This is not a new phenomenon. Broadway musical theatre has attempted to be multicultural and intercultural since at least The King and I, which includes some spoken Thai, and Miss Saigon, whose revivals included inauthentic Vietnamese, but whose 2017 revival tried to be more respectful by using actual Vietnamese words (Tran Reference Tran2017). Both In the Heights (2021) and revivals of West Side Story (2009, 2020) exemplify the interplay between Spanish and English. Steven Spielberg, director of the Academy Award–winning film version of West Side Story (2021), rejected English subtitles on screen “out of respect” because the Spanish “language had to exist in equal proportions alongside the English with no help” (in Acuna Reference Acuna2021).
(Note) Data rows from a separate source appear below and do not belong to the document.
(** *** What a command does *)

(** The memory and the text after the command, with an argument or without. *)
Definition new_memory (arg : option (list Z)) (r : resolved) (m : bytes) : bytes :=
  match r, arg with
  | Found d conf, Some a => match width d with Some w => stored w conf (number a).1 m | None => m end
  | _, _ => m
  end.

Definition shown (full : list Z) (arg : option (list Z)) (r : resolved) (m : bytes) : list Z :=
  match r with
  | Found d conf =>
      (match arg, width d with Some _, None => full ++ codes " is not a settable type" ++ CRLF | _, _ => [] end) ++
      tree_text (calls d) (new_memory arg r m) d 0 conf
  | Unknown rest => rest ++ codes " is unkown" ++ CRLF
  | Skipped => []
  end.

(** Memory and console changed, and nothing else. *)
Definition did (m' : bytes) (t : list Z) (s s' : cstate) : Prop :=
  memory s' = m' /\ log (iofile (cio s')) = log (iofile (cio s)) ++ t /\ cworld s' = cworld s /\ clogged s' = clogged s.

Lemma runs_did m c t s : runs_in m c t -> memory s = m -> exists s', c s = Ok tt s' /\ did m t s s'.
Proof.
  intros H Hs. destruct (H s Hs) as (s' & E & ((Hm & Hl) & Hw & Hg)). exists s'. split; [done|]. split; [congruence|done].
Qed.

Lemma message_runs m p msg q t : lits_ok m -> (p, codes "%s" ++ msg) ∈ literal_texts lits ->
  forallb (fun c => (0 <? c) && (c <? 256) && negb (c =? 37)) msg = true -> text_at m q t ->
  runs_in m (printf ops p [q]) (t ++ msg).
Proof.
  intros Hl Hin Hmsg (Hq & Hc & Hlen & _).
  pose proof (literal_runs m p _ (Str q t :: (Plain <$> msg)) Hl Hin) as R.
  cbn [flat_map piece_args piece_text app rendered] in R. rewrite plain_pieces_args, plain_pieces_rendered, plain_pieces_text in R.
  apply R; [done|]. constructor; [split; [lia|by split]|by apply wf_plain].
Qed.

Lemma new_memory_sane m arg d conf : sane m -> placed m d conf ->
  sane (new_memory arg (Found d conf) m) /\ config_only m (new_memory arg (Found d conf) m).
Proof.
  intros (Hl & Hb & Ht) [d' conf' _ _ _ _ Hw]. cbn [new_memory]. destruct arg as [a|]; [|done].
  destruct (width d') as [w|] eqn:Ew; [|done]. destruct (Hw w eq_refl) as (_ & Hlo & Hhi).
  assert (config_only m (stored w conf' (number a).1 m)) as Hk.
  { intros x Hx. apply stored_outside. unfold in_config in Hx. lia. }
  split; [|done]. split; [by eapply lits_kept|]. split; [by apply stored_bytes|by apply stored_there].
Qed.
(* ===== verification/ConfigFields.v ===== *)
(** * ConfigFields: the fields of the CAN node's configuration

    Every field that [config/can_node.h] declares has a path over the descriptions of
    [can_node.c], which the command resolves to the bytes of this field. *)
From stdpp Require Import strings.
From S2P Require Import Prelude Fw File CString CStringSpec Printf PrintfSpec Eeprom EepromSpec Crc Config ConfigSpec ConsoleSpec ConfigCmd ConfigCmdSpec.

(** ** Paths of concrete components *)

Lemma split_dot_seg seg r : forallb (fun c => negb (c =? 46)) seg = true -> split_dot (seg ++ 46 :: r) = (seg, Some r).
Proof.
  intros H. unfold split_dot. assert (list_find (eq 46) (seg ++ 46 :: r) = Some (length seg, 46)) as ->.
  { apply list_find_Some. split; [by rewrite list_lookup_middle|]. split; [done|]. intros j y Hj Hlt <-.
    rewrite lookup_app_l in Hj by done. apply list_elem_of_lookup_2 in Hj. rewrite forallb_forall in H.
    apply list_elem_of_In, H in Hj. lia. }
  replace (drop (S (length seg)) (seg ++ 46 :: r)) with r; [by rewrite take_app_length|].
  change (46 :: r) with ([46] ++ r). rewrite app_assoc. symmetry. apply drop_app_length'. rewrite length_app. simpl. lia.
Qed.

Lemma split_dot_last seg : forallb (fun c => negb (c =? 46)) seg = true -> split_dot seg = (seg, None).
Proof.
  intros H. unfold split_dot. destruct (list_find (eq 46) seg) as [[i y]|] eqn:E; [|done].
  apply list_find_Some in E as (Hi & <- & _). apply list_elem_of_lookup_2 in Hi. rewrite forallb_forall in H.
  apply list_elem_of_In, H in Hi. lia.
Qed.

Lemma digits_of_all b ds r : Forall (is_digit b) ds -> digits_of b (ds ++ 46 :: r) = ds.
Proof.
  induction 1 as [|d ds (Hd & i & Hi & Hb) _ IH]; [done|]. cbn [app digits_of]. rewrite Hi, (proj2 (Z.leb_le _ _)) by lia. by rewrite IH.
Qed.

(** A decimal index in a path is read back. *)
Lemma number_index i r : 0 <= i < 2 ^ 32 -> number (numeral 10 i ++ 46 :: r) = (i, length (numeral 10 i)).
Proof.
  intros Hi. destruct (numeral_spec 10 i ltac:(lia) ltac:(lia)) as (Hv & Hd & Hne & _ & H0). unfold number.
  assert (base_of (numeral 10 i ++ 46 :: r) = (10, O)) as ->.
  { destruct (numeral 10 i) as [|x [|y l] ]; [done|..]; cbn [app base_of].
    - by destruct (x =? 48).
    - destruct (Z.eqb_spec x 48) as [->|]; [|done]. by specialize (H0 eq_refl). }
  rewrite drop_0, digits_of_all by done. by rewrite Hv, wrap_id.
Qed.

Lemma elements_bits size count : in_u 8 size -> in_u 8 count ->
  bits (elements size count) 0 8 = size /\ bits (elements size count) 8 8 = count.
Proof.
  intros Hs Hc. rewrite <-(wrap_id 8 size Hs) at 2. rewrite <-(wrap_id 8 count Hc) at 3. unfold elements, bits.
  split; bitwise; rewrite Z.testbit_ones by lia; rewrite (proj2 (Z.leb_le 0 i)) by lia.
  - rewrite Z.add_0_r. destruct (Z.ltb_spec i 8); [|by rewrite andb_false_r].
    rewrite (Z.testbit_neg_r _ (i - 8)) by lia. by rewrite andb_false_r, orb_false_r, andb_true_r.
  - replace (i + 8 - 8) with i by lia. replace (i + 8 <? 8) with false by lia. by destruct (i <? 8), (Z.testbit count i).
Qed.

Section Steps.
Context (nm : Z -> list Z).
Abbreviation resolve := (resolve nm).
Abbreviation no_dot seg := (forallb (fun c => negb (c =? 46)) seg = true).

Lemma resolve_field fuel d seg r d' conf : type d = kConfigValTypeStruct -> no_dot seg ->
  find_field nm seg (entries (subdescs d)) = Some d' ->
  resolve (S fuel) d (Some (seg ++ 46 :: r)) conf = resolve fuel d' (Some r) (OFFSET_PTR conf (offset d')).
Proof. intros E Hs Hf. cbn [ConfigCmdSpec.resolve]. by rewrite E, Z.eqb_refl, split_dot_seg, Hf. Qed.

Lemma resolve_last fuel d seg d' conf : type d = kConfigValTypeStruct -> no_dot seg ->
  find_field nm seg (entries (subdescs d)) = Some d' ->
  resolve (S (S fuel)) d (Some seg) conf = Found d' (OFFSET_PTR conf (offset d')).
Proof. intros E Hs Hf. cbn [ConfigCmdSpec.resolve]. by rewrite E, Z.eqb_refl, split_dot_last, Hf. Qed.

Lemma resolve_index fuel d i r conf : type d = kConfigValTypeArray -> 0 <= i < element_count d ->
  resolve (S fuel) d (Some (numeral 10 i ++ 46 :: r)) conf =
  resolve fuel (element d i) (Some r) (OFFSET_PTR conf (i * element_size d)).
Proof.
  intros E Hi. assert (in_u 8 (element_count d)) as Hc by (apply bits_range; lia). unfold in_u in Hc.
  cbn [ConfigCmdSpec.resolve]. rewrite E. change (kConfigValTypeArray =? kConfigValTypeStruct) with false. rewrite Z.eqb_refl. cbv iota.
  rewrite number_index by lia. rewrite (wrap_id 8 i), (proj2 (Z.ltb_lt _ _)) by (unfold in_u; lia).
  by rewrite drop_app_length.
Qed.

(** Any index: cut to 8 bits, and 0 where there is no number. *)
Lemma resolve_number fuel d i r conf : type d = kConfigValTypeArray -> 0 <= i < 2 ^ 32 ->
  resolve (S fuel) d (Some (numeral 10 i ++ 46 :: r)) conf =
  if i mod 256 <? element_count d then resolve fuel (element d (i mod 256)) (Some r) (OFFSET_PTR conf (i mod 256 * element_size d)) else Skipped.
Proof.
  intros E Hi. cbn [ConfigCmdSpec.resolve]. rewrite E. change (kConfigValTypeArray =? kConfigValTypeStruct) with false. rewrite Z.eqb_refl. cbv iota.
  rewrite number_index by done. by rewrite drop_app_length.
Qed.

Lemma resolve_no_number fuel d c r conf : type d = kConfigValTypeArray -> number (c :: r) = (0, O) ->
  resolve (S fuel) d (Some (c :: r)) conf =
  if 0 <? element_count d then resolve fuel (element d 0) (Some r) (OFFSET_PTR conf (0 * element_size d)) else Skipped.
Proof.
  intros E Hn. cbn [ConfigCmdSpec.resolve]. rewrite E. change (kConfigValTypeArray =? kConfigValTypeStruct) with false. rewrite Z.eqb_refl. cbv iota.
  by rewrite Hn.
Qed.

Lemma find_hit seg d ds : take (length seg) (nm (name d)) = seg -> find_field nm seg (d :: ds) = Some d.
Proof. intros H. cbn [find_field]. by rewrite decide_True. Qed.
Lemma find_skip seg d ds : take (length seg) (nm (name d)) <> seg -> find_field nm seg (d :: ds) = find_field nm seg ds.
Proof. intros H. cbn [find_field]. by rewrite decide_False. Qed.
Lemma entries_cons d ds : name d <> NULL -> entries (d :: ds) = d :: entries ds.
Proof. intros H. cbn [entries]. by rewrite (proj2 (Z.eqb_neq _ _) H). Qed.
End Steps.

(** ** The fields *)

Inductive can_field :=
| FNodeId | FSpeed | FSensorInterval | FMode (i : Z)
| FSrcNodeId (i j : Z) | FSrcType (i j : Z) | FSrcIdx (i j : Z) | FSrcOff (i j : Z) | FSrcOn (i j : Z).

#[export] Instance can_field_eq_dec : EqDecision can_field.
Proof. solve_decision. Defined.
In musical performance, it is common to retain the source language of a work for reasons of musicality. This is particularly evident in opera, where the linguistic choices are often tied to the composer. For instance, the operas of Giuseppe Verdi are performed in Italian, while those of Gilbert and Sullivan are performed in English; Richard Wagner’s in German; jīngjɉ (Beijing opera) in Chinese; and changgeuk (Korean traditional opera) in Korean. These languages often are retained because operas tend to resonate in historical memory as encapsulations of national culture, as well as with audience expectations. But they also are retained because translation significantly alters the timbre, tone, and vocal techniques of songs. Each language is generated differently in the resonating spaces, especially the oral cavity, during vocal production.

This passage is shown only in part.